(Stored data)
------------------------------

(** The loop of [execute_strategies] that gathers [all_decisions]; [draw]
    gives the value [random.randint(15, 25)] returns in the run of each
    portfolio. *)
Fixpoint gather_decisions (load : string -> string -> option DataFrame)
    (draw : Z -> Z) (acc : tables) (db : database) (dt : string)
    (portfolios : list (Z * string)) : result (list decision) :=
  match portfolios with
  | [] => Ok []
  | (portfolio_id, profil) :: rest =>
      decisions <- apply_strategy load (draw portfolio_id) acc db profil
                     portfolio_id dt ;;
      others <- gather_decisions load draw acc db dt rest ;;
      Ok (decisions ++ others)
  end.

(** [InvestmentStrategies.execute_strategies] for a given [date]. *)
Definition execute_strategies (load : string -> string -> option DataFrame)
    (draw : Z -> Z) (acc : tables) (db : database) (dt : string)
    : result database :=
  match portfolios_with_profile acc with
  | [] => Ok db
  | portfolios =>
      all_decisions <- gather_decisions load draw acc db dt portfolios ;;
      Ok (store_deals db all_decisions dt)
  end.

(** The deletion of [generate_transactions_for_client] in [app.py]:
    [DELETE FROM Deals WHERE portefeuille_id = ? AND date BETWEEN ? AND ?]. *)
Definition delete_deals (db : database) (portfolio_id : Z)
    (start_date end_date : string) : database :=
  with_deals db
    (filter (fun d =>
               negb ((portefeuille_id d =? portfolio_id)
                     && String.leb start_date (date d)
                     && String.leb (date d) end_date))
       (Deals db)).

End Engine.

(** ** [base_update.py] *)

Module Updater.

(** [current_positions[portefeuille_id][ticker]]:
    [{'quantity': ..., 'produit_id': ...}]. *)
Record details : Type := mk_details {
  quantity : Z;
  det_produit_id : Z
}.

Definition positions : Type := list (string * details).
Definition current_positions : Type := list (Z * positions).

(** The rows of
    [SELECT d.portefeuille_id, d.produit_id, d.type_operation, d.quantite,
            pr.ticker FROM Deals d JOIN Products pr ON d.produit_id = pr.id
     ORDER BY d.date]. *)
Definition all_deals (db : database) : list (deal * string) :=
  Sql.order_by (fun a b => String.leb (date (fst a)) (date (fst b)))
    (flat_map (fun d =>
       flat_map (fun pr =>
         if produit_id d =? p_id pr then [(d, ticker pr)] else [])
         (Products db))
       (Deals db)).

(** One iteration of the first loop of [update_portfolios]. *)
Definition track (cp : current_positions) (row : deal * string)
    : current_positions :=
  let '(d, tk) := row in
  let of_portfolio :=
    match Dict.get Z.eqb (portefeuille_id d) cp with
    | Some ps => ps
    | None => []
    end in
  let entry :=
    match Dict.get String.eqb tk of_portfolio with
    | Some e => e
    | None => mk_details 0 (produit_id d)
    end in
  let entry' :=
    match type_operation d with
    | achat => mk_details (quantity entry + quantite d) (det_produit_id entry)
    | _ => mk_details (quantity entry - quantite d) (det_produit_id entry)
    end in
  Dict.set Z.eqb (portefeuille_id d)
    (Dict.set String.eqb tk entry' of_portfolio) cp.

------------------------------

## What you need to do
The answer must restate all of the entries exactly.

## Exercise result
(** The loop of [execute_strategies] that gathers [all_decisions]; [draw]
    gives the value [random.randint(15, 25)] returns in the run of each
    portfolio. *)
Fixpoint gather_decisions (load : string -> string -> option DataFrame)
    (draw : Z -> Z) (acc : tables) (db : database) (dt : string)
    (portfolios : list (Z * string)) : result (list decision) :=
  match portfolios with
  | [] => Ok []
  | (portfolio_id, profil) :: rest =>
      decisions <- apply_strategy load (draw portfolio_id) acc db profil
                     portfolio_id dt ;;
      others <- gather_decisions load draw acc db dt rest ;;
      Ok (decisions ++ others)
  end.

(** [InvestmentStrategies.execute_strategies] for a given [date]. *)
Definition execute_strategies (load : string -> string -> option DataFrame)
    (draw : Z -> Z) (acc : tables) (db : database) (dt : string)
    : result database :=
  match portfolios_with_profile acc with
  | [] => Ok db
  | portfolios =>
      all_decisions <- gather_decisions load draw acc db dt portfolios ;;
      Ok (store_deals db all_decisions dt)
  end.

(** The deletion of [generate_transactions_for_client] in [app.py]:
    [DELETE FROM Deals WHERE portefeuille_id = ? AND date BETWEEN ? AND ?]. *)
Definition delete_deals (db : database) (portfolio_id : Z)
    (start_date end_date : string) : database :=
  with_deals db
    (filter (fun d =>
               negb ((portefeuille_id d =? portfolio_id)
                     && String.leb start_date (date d)
                     && String.leb (date d) end_date))
       (Deals db)).

End Engine.

(** ** [base_update.py] *)

Module Updater.

(** [current_positions[portefeuille_id][ticker]]:
    [{'quantity': ..., 'produit_id': ...}]. *)
Record details : Type := mk_details {
  quantity : Z;
  det_produit_id : Z
}.

Definition positions : Type := list (string * details).
Definition current_positions : Type := list (Z * positions).

(** The rows of
    [SELECT d.portefeuille_id, d.produit_id, d.type_operation, d.quantite,
            pr.ticker FROM Deals d JOIN Products pr ON d.produit_id = pr.id
     ORDER BY d.date]. *)
Definition all_deals (db : database) : list (deal * string) :=
  Sql.order_by (fun a b => String.leb (date (fst a)) (date (fst b)))
    (flat_map (fun d =>
       flat_map (fun pr =>
         if produit_id d =? p_id pr then [(d, ticker pr)] else [])
         (Products db))
       (Deals db)).

(** One iteration of the first loop of [update_portfolios]. *)
Definition track (cp : current_positions) (row : deal * string)
    : current_positions :=
  let '(d, tk) := row in
  let of_portfolio :=
    match Dict.get Z.eqb (portefeuille_id d) cp with
    | Some ps => ps
    | None => []
    end in
  let entry :=
    match Dict.get String.eqb tk of_portfolio with
    | Some e => e
    | None => mk_details 0 (produit_id d)
    end in
  let entry' :=
    match type_operation d with
    | achat => mk_details (quantity entry + quantite d) (det_produit_id entry)
    | _ => mk_details (quantity entry - quantite d) (det_produit_id entry)
    end in
  Dict.set Z.eqb (portefeuille_id d)
    (Dict.set String.eqb tk entry' of_portfolio) cp.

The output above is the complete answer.